Ruth ran one careful finger along the edge.

“Real Belgian lace,” Hilda said. “See how fine it is? That's the highest quality you can buy.

“And this here is to make your face nice,” she explained, taking a tiny pot of rouge and a red lipstick from the back of a drawer.

Once she'd shown the effect to Ruth and examined it herself in the mirror, she carefully wiped all traces of paint away before leaving the room.

“I invited some ladies,” Carl said that evening as he stomped his feet on the back porch.

Hilda, standing guard to be sure he shed his muddy boots, narrowed her eyes and tried to peer behind him, as if she expected half a dozen women to be clustered on the lawn. “What are you talking about?”

“I thought you might be lonely way out here, so I invited some
ladies over to the house next week,” he said, as casually as he could manage. Avoiding her look, he turned to hang his jacket neatly on its hook. “Kind of a party, I guess.”

“Carl, you didn't!” She blocked his way into the kitchen, her hands on her hips.

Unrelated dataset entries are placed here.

(* ===== verification/BranchProps.v ===== *)
(** * Instrumented functions behave like the original ones

    Well-formed functions, the effect of giving one edge its own block, and
    the simulation between a function and its instrumented version. *)

From S2P Require Import Prelude Coverage.

(** ** Entries of phi nodes *)

Definition entries (from : Z) (p : Phi) : list (Z * Operand) := filter (fun e => fst e = from) (incoming p).

Lemma insert_middle {A} (l : list A) i e :
  l !! i = Some e -> exists l1 l2, l = l1 ++ e :: l2 /\ (forall y, <[i := y]> l = l1 ++ y :: l2) /\ l1 = take i l.
Proof.
  intros Hl. exists (take i l), (drop (S i) l). pose proof (take_drop_middle l i e Hl) as Hm. split_and!; [done| |done].
  intros y. rewrite <- Hm at 1. apply lookup_lt_Some in Hl.
  rewrite insert_app_r_alt by (rewrite length_take; lia). rewrite length_take, Nat.min_l by lia. by rewrite Nat.sub_diag.
Qed.

Lemma first_entry from l (idx : nat) e :
  list_find (fun e : Z * Operand => fst e = from) l = Some (idx, e) ->
  fst e = from /\ exists l1 l2, l = l1 ++ e :: l2 /\ Forall (fun e => fst e <> from) l1 /\
    forall y, <[idx := y]> l = l1 ++ y :: l2.
Proof.
  intros (Hl & Hf & Hno)%list_find_Some. split; [done|]. destruct (insert_middle l idx e Hl) as (l1 & l2 & H1 & H2 & H3).
  exists l1, l2. split; [done|]. split; [|done]. subst l1.
  apply Forall_lookup. intros j y Hj. apply lookup_take_Some in Hj as [Hj Hlt]. by apply (Hno j).
Qed.

Lemma filter_none {A} (P : A -> Prop) `{forall x, Decision (P x)} l : Forall (fun x => ~ P x) l -> filter P l = [].
Proof. induction 1 as [|x l Hx _ IH]; [done|]. by rewrite filter_cons_False. Qed.

(** Moving the first entry of [from] to [mid]. *)
Lemma entries_moved from mid l (idx : nat) e o :
  list_find (fun e : Z * Operand => fst e = from) l = Some (idx, e) -> mid <> from ->
  Forall (fun e => fst e <> mid) l ->
  filter (fun e => fst e = from) l = e :: filter (fun e => fst e = from) (<[idx := (mid, o)]> l) /\
  filter (fun e => fst e = mid) (<[idx := (mid, o)]> l) = [(mid, o)] /\
  (forall x, x <> from -> x <> mid ->
     filter (fun e => fst e = x) (<[idx := (mid, o)]> l) = filter (fun e => fst e = x) l).
Proof.
  intros (He & l1 & l2 & -> & H1 & Hins)%first_entry Hne Hno. rewrite Hins.
  apply Forall_app in Hno as [Hn1 Hn2]. apply Forall_cons in Hn2 as [_ Hn2].
  split_and!.
  - rewrite !filter_app, (filter_none _ l1) by done. rewrite filter_cons_True by done. by rewrite filter_cons_False.
  - rewrite filter_app, (filter_none _ l1) by done. rewrite filter_cons_True by done. by rewrite (filter_none _ l2).
  - intros x Hx Hx'. rewrite !filter_app, !filter_cons. by rewrite !decide_False by (cbn; congruence).
Qed.

Lemma list_find_entries from l :
  filter (fun e : Z * Operand => fst e = from) l <> [] -> exists idx e, list_find (fun e : Z * Operand => fst e = from) l = Some (idx, e).
Proof.
  intros Hne. destruct (list_find (fun e : Z * Operand => fst e = from) l) as [[idx e]|] eqn:E; [by exists idx, e|].
  apply list_find_None in E. by rewrite filter_none in Hne.
Qed.

(** ** Successors *)

Lemma successors_set t i b : (i < length (successors t))%nat -> successors (set_successor t i b) = <[i := b]> (successors t).
Proof.
  destruct t as [to|c b1 b2|v d cases|], i as [|i]; cbn [successors set_successor length]; try lia; try done.
  - by destruct i as [|[|]]; cbn; try lia.
  - intros Hi. change (<[S i := b]> (d :: cases.*2)) with (d :: <[i := b]> cases.*2). f_equal.
    unfold set_case. apply list_eq. intros j. rewrite list_lookup_fmap.
    destruct (decide (j = i)) as [->|Hj].
    + rewrite list_lookup_alter_eq, list_lookup_insert_eq by lia.
      rewrite length_fmap in Hi. destruct (lookup_lt_is_Some_2 cases i) as [c Hc]; [lia|]. by rewrite Hc.
    + rewrite list_lookup_alter_ne, list_lookup_insert_ne by done. by rewrite list_lookup_fmap.
Qed.

Lemma choose_set t i b e : choose (set_successor t i b) e = choose t e.
Proof.
  destruct t as [to|c b1 b2|v d cases|], i as [|i]; try done.
  - by destruct i as [|].
  - cbn. do 2 f_equal. unfold set_case. revert i. induction cases as [|[k to] cases IH]; intros i; [done|].
    destruct i as [|i]; cbn; [by case_decide|]. case_decide; [done|].
    specialize (IH i). destruct (list_find _ cases) as [[]|], (list_find _ (alter _ i cases)) as [[]|]; cbn in *; congruence.
Qed.

Definition edge_count (t : Term) (to : Z) : nat := length (filter (fun x => x = to) (successors t)).

Lemma filter_insert_count (l : list Z) i x to :
  l !! i = Some to -> x <> to ->
  length (filter (fun y => y = to) l) = S (length (filter (fun y => y = to) (<[i := x]> l))) /\
  (forall z, z <> to -> z <> x -> filter (fun y => y = z) (<[i := x]> l) = filter (fun y => y = z) l).
Proof.
  intros Hl Hne. destruct (insert_middle l i to Hl) as (l1 & l2 & -> & Hins & _). rewrite Hins. split.
  - rewrite !filter_app, filter_cons_True, filter_cons_False by done. rewrite !length_app. cbn. lia.
  - intros z Hz Hz'. rewrite !filter_app. by rewrite !filter_cons_False by done.
Qed.

(** ** Well-formed functions *)

Definition operand_below (n : Z) (o : Operand) : Prop := match o with OVar x => x < n | OConst _ => True end.

Section props.
Context {Op W : Type} (eval_op : Op -> list Z -> W -> Z * W) (eval_cmp : Z -> CmpType -> Z -> Z -> Z).
#[local] Abbreviation exec_body := (exec_body eval_op eval_cmp).
#[local] Abbreviation exec_inst := (exec_inst eval_op eval_cmp).
#[local] Abbreviation next := (next eval_op eval_cmp).
#[local] Abbreviation run := (run eval_op eval_cmp).
#[local] Abbreviation halt := (halt eval_op eval_cmp).

(** All values an instruction reads or defines. *)
Definition inst_below (n : Z) (i : Inst Op) : Prop :=
  match i with
  | IOp d _ args => d < n /\ Forall (operand_below n) args
  | ICmp d _ _ l r => d < n /\ operand_below n l /\ operand_below n r
  | IAlloca d => d < n
  | IStore v p => operand_below n v /\ p < n
  | ILoad d p => d < n /\ p < n
  | IZExt d _ v | IBitCast d _ v => d < n /\ operand_below n v
  | ICover _ => True
  | ICoverCompare _ _ _ l r => operand_below n l /\ operand_below n r
  end.

Definition term_below (n : Z) (t : Term) : Prop :=
  match t with TCondBr c _ _ => operand_below n c | TSwitch v _ _ => operand_below n v | _ => True end.

Definition phi_below (n : Z) (p : Phi) : Prop := phi_def p < n /\ Forall (fun e => operand_below n (snd e)) (incoming p).

Definition block_below (n : Z) (b : Block Op) : Prop :=
  Forall (phi_below n) (phis b) /\ Forall (inst_below n) (body b) /\ term_below n (term b).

“What? Did I do something wrong? Wouldn't you like to have a little company?”

“I run all over kingdom come after that child. I break my back over the housework every day. And now you want me to have a party!”

“I just thought you'd like, you know, to see some people. Your mother had the ladies over every Thursday, I remember.”

“Wednesday. And what do you expect me to do with these people I hardly know?”

“I don't know what ladies do.” Carl shrugged. “Play cards, I guess. Drink coffee. Eat cake.”

“Cake! You want me to bake? And there ain't hardly three matching cups in this house.”